How to complete this task: In which lines of the data does the string "gmap" appear? Copy every one.

Saved entries
_ _ _ _
(* ===== verification/LockInv.v ===== *)
(** The invariant of the shared lock table (Lock.v) and what single moves do.

    [lock_ok] is the invariant of one lock: the counts and the masks agree with
    the lists, and holders of different lock groups do not conflict.
    [blocked_ok] says that nobody waits in vain: every waiter conflicts with a
    holder or with a waiter ahead.  [table_ok] is the invariant of the table.
    [check_spec] is the specification of [LockCheckConflicts]; the moves of a
    request between the queue, the holders and neither follow. *)
From S2P Require Import Prelude Lock.
From stdpp Require Import list gmap.
#[local] Open Scope Z_scope.

(** ** Masks *)

Lemma land_zero a b : 0 <= a -> 0 <= b -> Z.land a b = 0 <-> forall i, 0 <= i -> Z.testbit a i = true -> Z.testbit b i = false.
Proof.
  intros Ha Hb. split.
  - intros H i Hi Hai. assert (Hbit : Z.testbit (Z.land a b) i = false) by (rewrite H; apply Z.bits_0).
    rewrite Z.land_spec, Hai in Hbit. done.
  - intros H. apply Z.bits_inj'. intros i Hi. rewrite Z.land_spec, Z.bits_0. destruct (Z.testbit a i) eqn:Hai; [|done].
    by apply H.
Qed.

Lemma land_nonzero a b : 0 <= a -> 0 <= b -> Z.land a b <> 0 <-> exists i, 0 <= i /\ Z.testbit a i = true /\ Z.testbit b i = true.
Proof.
  intros Ha Hb. split.
  - intros Hn. set (i := Z.log2 (Z.land a b)). assert (Hp : 0 < Z.land a b) by (pose proof (Z.land_nonneg a b); lia).
    pose proof (Z.bit_log2 _ Hp) as Hbit. fold i in Hbit. rewrite Z.land_spec in Hbit. apply andb_true_iff in Hbit as [? ?].
    exists i. split_and!; [apply Z.log2_nonneg|done|done].
  - intros (i & Hi & Hai & Hbi) H. rewrite land_zero in H by done. by rewrite H in Hbi.
Qed.

Lemma bit_on m i : 0 <= m -> 0 <= i -> Z.testbit (LOCKBIT_ON m) i = bool_decide (m = i).
Proof.
  intros Hm Hi. unfold LOCKBIT_ON. rewrite Z.shiftl_1_l. destruct (decide (m = i)) as [->|Hne].
  - by rewrite Z.pow2_bits_true, bool_decide_true.
  - by rewrite Z.pow2_bits_false, bool_decide_false.
Qed.

Lemma bit_on_nonneg m : 0 <= LOCKBIT_ON m.
Proof. unfold LOCKBIT_ON. apply Z.shiftl_nonneg. lia. Qed.

Lemma bit_off m i : 0 <= m -> 0 <= i -> Z.testbit (LOCKBIT_OFF m) i = bool_decide (m <> i).
Proof.
  intros Hm Hi. unfold LOCKBIT_OFF. rewrite Z.lnot_spec, bit_on by done. by rewrite bool_decide_not.
Qed.

Lemma land_bit_on a m : 0 <= m -> (Z.land a (LOCKBIT_ON m) =? 0) = negb (Z.testbit a m).
Proof.
  intros Hm. unfold LOCKBIT_ON. rewrite Z.shiftl_1_l. destruct (Z.testbit a m) eqn:Hb; cbn.
  - apply Z.eqb_neq. intros H. assert (H' : Z.testbit (Z.land a (2 ^ m)) m = false) by (rewrite H; apply Z.bits_0).
    by rewrite Z.land_spec, Hb, Z.pow2_bits_true in H'.
  - apply Z.eqb_eq. apply Z.bits_inj'. intros i Hi. rewrite Z.land_spec, Z.bits_0.
    destruct (decide (m = i)) as [->|]; [by rewrite Hb|]. by rewrite Z.pow2_bits_false, andb_false_r.
Qed.

Lemma bit_lor a m i : 0 <= m -> Z.testbit (Z.lor a (LOCKBIT_ON m)) i = Z.testbit a i || bool_decide (m = i).
Proof.
  intros Hm. rewrite Z.lor_spec. destruct (decide (0 <= i)) as [Hi|Hi]; [by rewrite bit_on|].
  rewrite !Z.testbit_neg_r by lia. rewrite bool_decide_false by lia. done.
Qed.

Lemma bit_clear a m i : 0 <= m -> Z.testbit (Z.land a (LOCKBIT_OFF m)) i = Z.testbit a i && bool_decide (m <> i).
Proof.
  intros Hm. rewrite Z.land_spec. destruct (decide (0 <= i)) as [Hi|Hi]; [by rewrite bit_off|]. by rewrite !Z.testbit_neg_r by lia.
Qed.

Lemma mask_lor_nonneg a m : 0 <= a -> 0 <= Z.lor a (LOCKBIT_ON m).
Proof. intros Ha. apply Z.lor_nonneg. split; [done|apply bit_on_nonneg]. Qed.
Lemma mask_clear_nonneg a b : 0 <= a -> 0 <= Z.land a b.
Proof. intros Ha. apply Z.land_nonneg. by left. Qed.

Lemma land_lnot a b : 0 <= a -> (Z.land a (Z.lnot b) =? 0) = true <-> forall i, Z.testbit a i = true -> Z.testbit b i = true.
Proof.
  intros Ha. rewrite Z.eqb_eq. split.
  - intros H i Hi. destruct (Z.testbit b i) eqn:Hb; [done|]. assert (H0 : Z.testbit (Z.land a (Z.lnot b)) i = false) by (rewrite H; apply Z.bits_0).
    destruct (decide (0 <= i)); [|by rewrite Z.testbit_neg_r in Hi by lia]. by rewrite Z.land_spec, Z.lnot_spec, Hi, Hb in H0.
  - intros H. apply Z.bits_inj'. intros i Hi. rewrite Z.land_spec, Z.bits_0, Z.lnot_spec by done.
    destruct (Z.testbit a i) eqn:Hai; [by rewrite (H i Hai)|done].
Qed.

(** ** Modes *)

Definition mode_ok (m : Z) : Prop := 1 <= m <= 8.
Definition modes : list Z := [1; 2; 3; 4; 5; 6; 7; 8].

Lemma elem_of_modes m : m ∈ modes <-> mode_ok m.
Proof.
  unfold modes, mode_ok. rewrite !elem_of_cons. split.
  - intros H. repeat destruct H as [->|H]; try lia. by apply not_elem_of_nil in H.
  - intros H. assert (m = 1 \/ m = 2 \/ m = 3 \/ m = 4 \/ m = 5 \/ m = 6 \/ m = 7 \/ m = 8) by lia. tauto.
Qed.

Lemma mode_cases m : mode_ok m -> m = 1 \/ m = 2 \/ m = 3 \/ m = 4 \/ m = 5 \/ m = 6 \/ m = 7 \/ m = 8.
Proof. unfold mode_ok. lia. Qed.

(** The bits of the mask of a mode. *)
Definition conflict (m1 m2 : Z) : bool := Z.testbit (znth LockConflicts m1) m2.

Lemma conflict_range m1 m2 : mode_ok m1 -> conflict m1 m2 = true -> mode_ok m2.
Proof.
  intros Hm H. destruct (decide (mode_ok m2)) as [|Hn]; [done|]. exfalso. revert H.
  destruct (decide (0 <= m2)) as [Hp|Hp]; [|unfold conflict; by rewrite Z.testbit_neg_r by lia].
  assert (Hb : forall mask, 0 <= mask < 512 -> Z.testbit mask 0 = false -> Z.testbit mask m2 = false).
  { intros mask Hr H0. destruct (decide (m2 = 0)) as [->|]; [done|]. unfold mode_ok in Hn.
    destruct (decide (mask = 0)) as [->|]; [apply Z.bits_0|]. apply Z.bits_above_log2; [lia|].
    apply Z.log2_lt_pow2; [lia|]. assert (2 ^ 9 <= 2 ^ m2) by (apply Z.pow_le_mono_r; lia).
    change (2 ^ 9) with 512 in *. lia. }
  unfold conflict. rewrite Hb; [done| |]; destruct (mode_cases _ Hm) as [->|[->|[->|[->|[->|[->|[->| ->]]]]]]];
    vm_compute; try done; split; congruence.
Qed.

Lemma conflict_sym m1 m2 : mode_ok m1 -> mode_ok m2 -> conflict m1 m2 = conflict m2 m1.
Proof.
  intros H1%elem_of_modes H2%elem_of_modes.
  assert (H : forallb (fun a => forallb (fun b => Bool.eqb (conflict a b) (conflict b a)) modes) modes = true) by (vm_compute; done).
  rewrite forallb_forall in H. specialize (H m1 ltac:(by apply list_elem_of_In)). rewrite forallb_forall in H.
  specialize (H m2 ltac:(by apply list_elem_of_In)). by apply eqb_prop in H.
Qed.

Definition method_ok (t : LockMethodData) : Prop := numLockModes t = 8 /\ conflictTab t = LockConflicts.

Lemma conflicts_of_mode t m : method_ok t -> mode_ok m -> conflicts_of t m = Done (znth LockConflicts m).
Proof.
  intros [_ Ht] Hm. unfold conflicts_of. rewrite Ht, zlookup_in; [done|]. unfold mode_ok in Hm.
  change (zlen LockConflicts) with 9. lia.
Qed.

Lemma conflicts_nonneg m : mode_ok m -> 0 <= znth LockConflicts m.
Proof. intros Hm. destruct (mode_cases _ Hm) as [->|[->|[->|[->|[->|[->|[->| ->]]]]]]]; vm_compute; congruence. Qed.

Lemma conflicts_meet m mask : mode_ok m -> 0 <= mask ->
  Z.land (znth LockConflicts m) mask <> 0 <-> exists m', conflict m m' = true /\ Z.testbit mask m' = true.
Proof.
  intros Hm Hmask. rewrite land_nonzero by (try done; by apply conflicts_nonneg). split.
  - intros (i & _ & H1 & H2). by exists i.
  - intros (i & H1 & H2). exists i. split_and!; [|done|done]. apply conflict_range in H1; [|done]. unfold mode_ok in H1. lia.
Qed.

(** ** Total runs *)

Definition lwp {A} (m : LM A) (Q : A -> LockState -> Prop) (s : LockState) : Prop :=
  match m s with Done (a, s') => Q a s' | _ => False end.

Lemma lwp_ret {A} (a : A) (Q : A -> LockState -> Prop) s : Q a s -> lwp (mret a) Q s.
Proof. done. Qed.
Lemma lwp_bind {A B} (m : LM A) (k : A -> LM B) Q s : lwp m (fun a s' => lwp (k a) Q s') s -> lwp (m ≫= k) Q s.
Proof. unfold lwp, mbind, LM_bind. by destruct (m s) as [[a s']| |]. Qed.
Lemma lwp_mono {A} (m : LM A) (Q Q' : A -> LockState -> Prop) s : (forall a s', Q a s' -> Q' a s') -> lwp m Q s -> lwp m Q' s.
Proof. unfold lwp. destruct (m s) as [[a s']| |]; auto. Qed.
Lemma lwp_lift {A} (r : run A) (a : A) (Q : A -> LockState -> Prop) s : r = Done a -> Q a s -> lwp (lift r) Q s.
Proof. by intros ->. Qed.
Lemma lwp_get_state (Q : LockState -> LockState -> Prop) s : Q s s -> lwp get_state Q s.
Proof. done. Qed.
Lemma lwp_modify f (Q : unit -> LockState -> Prop) s : Q tt (f s) -> lwp (modify f) Q s.
Proof. done. Qed.
Lemma lwp_get_proc p proc (Q : PGPROC -> LockState -> Prop) s : allProcs s !! p = Some proc -> Q proc s -> lwp (get_proc p) Q s.
Proof. intros Hp HQ. unfold get_proc. apply lwp_bind. cbn. unfold lwp, lift. by rewrite Hp. Qed.
Lemma lwp_get_lock tag l (Q : LOCK -> LockState -> Prop) s : LockMethodLockHash s !! tag = Some l -> Q l s -> lwp (get_lock tag) Q s.
Proof. intros Hp HQ. unfold get_lock. apply lwp_bind. cbn. unfold lwp, lift. by rewrite Hp. Qed.
Lemma lwp_run {A} (m : LM A) Q s : lwp m Q s -> exists a s', m s = Done (a, s') /\ Q a s'.
Proof. unfold lwp. destruct (m s) as [[a s']| |]; [|done..]. by exists a, s'. Qed.

(** Runs that may report an error. *)
Definition lpe {A} (m : LM A) (Q : A -> LockState -> Prop) (E : errcode -> Prop) (s : LockState) : Prop :=
  match m s with Done (a, s') => Q a s' | Report c => E c | Outside => False end.

Lemma lpe_lwp {A} (m : LM A) Q E s : lwp m Q s -> lpe m Q E s.
Proof. unfold lwp, lpe. by destruct (m s) as [[a s']| |]. Qed.
Lemma lpe_bind {A B} (m : LM A) (k : A -> LM B) Q E s : lwp m (fun a s' => lpe (k a) Q E s') s -> lpe (m ≫= k) Q E s.
Proof. unfold lwp, lpe, mbind, LM_bind. by destruct (m s) as [[a s']| |]. Qed.
Lemma lpe_bind_err {A B} (m : LM A) (k : A -> LM B) Q E s : lpe m (fun a s' => lpe (k a) Q E s') E s -> lpe (m ≫= k) Q E s.
Proof. unfold lpe, mbind, LM_bind. by destruct (m s) as [[a s']| |]. Qed.
Lemma lpe_report {A} c (Q : A -> LockState -> Prop) E s : E c -> lpe (lift (Report c)) Q E s.
Proof. done. Qed.
Lemma lpe_assoc {A} (m : LM unit) (k : LM unit) (r : LM A) Q E s : lpe ((m;; k);; r) Q E s -> lpe (m;; k;; r) Q E s.
Proof. unfold lpe, mbind, LM_bind. by destruct (m s) as [[[] s']| |]. Qed.
Lemma lpe_mono {A} (m : LM A) (Q Q' : A -> LockState -> Prop) (E E' : errcode -> Prop) s :
  (forall a s', Q a s' -> Q' a s') -> (forall c, E c -> E' c) -> lpe m Q E s -> lpe m Q' E' s.
Proof. unfold lpe. destruct (m s) as [[a s']| |]; auto. Qed.

(** ** The invariant *)

Definition leader_of (p : Z) (proc : PGPROC) : Z := default p (lockGroupLeader proc).

(** Who holds the mode [m], who waits for it. *)
Definition holders (pls : list PROCLOCK) (m : Z) : list PROCLOCK := filter (fun pl => Z.testbit (holdMask pl) m = true) pls.
Definition waitmode (ps : gmap Z PGPROC) (w : Z) : Z := default 0 (waitLockMode <$> ps !! w).
Definition waiters (ps : gmap Z PGPROC) (q : list Z) (m : Z) : list Z := filter (fun w => waitmode ps w = m) q.

Definition has_hold (pls : list PROCLOCK) (p : Z) (mask : Z) : Prop :=
  exists pl, pl ∈ pls /\ myProc pl = p /\ holdMask pl = mask.

(** A process that waits for the lock [tag]. *)
Record waiting (ps : gmap Z PGPROC) (tag : LOCKTAG) (pls : list PROCLOCK) (w : Z) (proc : PGPROC) : Prop := {
  w_proc : ps !! w = Some proc;
  w_lock : waitLock proc = Some tag;
  w_linked : linked proc = true;
  w_mode : mode_ok (waitLockMode proc);
  w_status : waitStatus proc = STATUS_WAITING;
  w_held : has_hold pls w (heldLocks proc);
  w_new : Z.testbit (heldLocks proc) (waitLockMode proc) = false }.

Definition mask_ok (mask : Z) : Prop := 0 <= mask /\ forall m, Z.testbit mask m = true -> mode_ok m.

(** The lists of a lock. *)
Record shape (ps : gmap Z PGPROC) (tag : LOCKTAG) (pls : list PROCLOCK) (q : list Z) : Prop := {
  sh_nodup : NoDup (myProc <$> pls);
  sh_masks : forall pl, pl ∈ pls -> mask_ok (holdMask pl);
  sh_leader : forall pl, pl ∈ pls -> exists proc, ps !! myProc pl = Some proc /\ groupLeader pl = leader_of (myProc pl) proc;
  sh_queue : NoDup q;
  sh_waiting : forall w, w ∈ q -> exists proc, waiting ps tag pls w proc }.

(** Mutual exclusion: what different lock groups hold does not conflict. *)
Definition exclusion (pls : list PROCLOCK) : Prop :=
  forall pl1 pl2 m1 m2, pl1 ∈ pls -> pl2 ∈ pls -> groupLeader pl1 <> groupLeader pl2 ->
    Z.testbit (holdMask pl1) m1 = true -> Z.testbit (holdMask pl2) m2 = true -> conflict m1 m2 = false.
_ _ _ _
Completed task:
From stdpp Require Import list gmap.
Definition waitmode (ps : gmap Z PGPROC) (w : Z) : Z := default 0 (waitLockMode <$> ps !! w).
Definition waiters (ps : gmap Z PGPROC) (q : list Z) (m : Z) : list Z := filter (fun w => waitmode ps w = m) q.
Record waiting (ps : gmap Z PGPROC) (tag : LOCKTAG) (pls : list PROCLOCK) (w : Z) (proc : PGPROC) : Prop := {
Record shape (ps : gmap Z PGPROC) (tag : LOCKTAG) (pls : list PROCLOCK) (q : list Z) : Prop := {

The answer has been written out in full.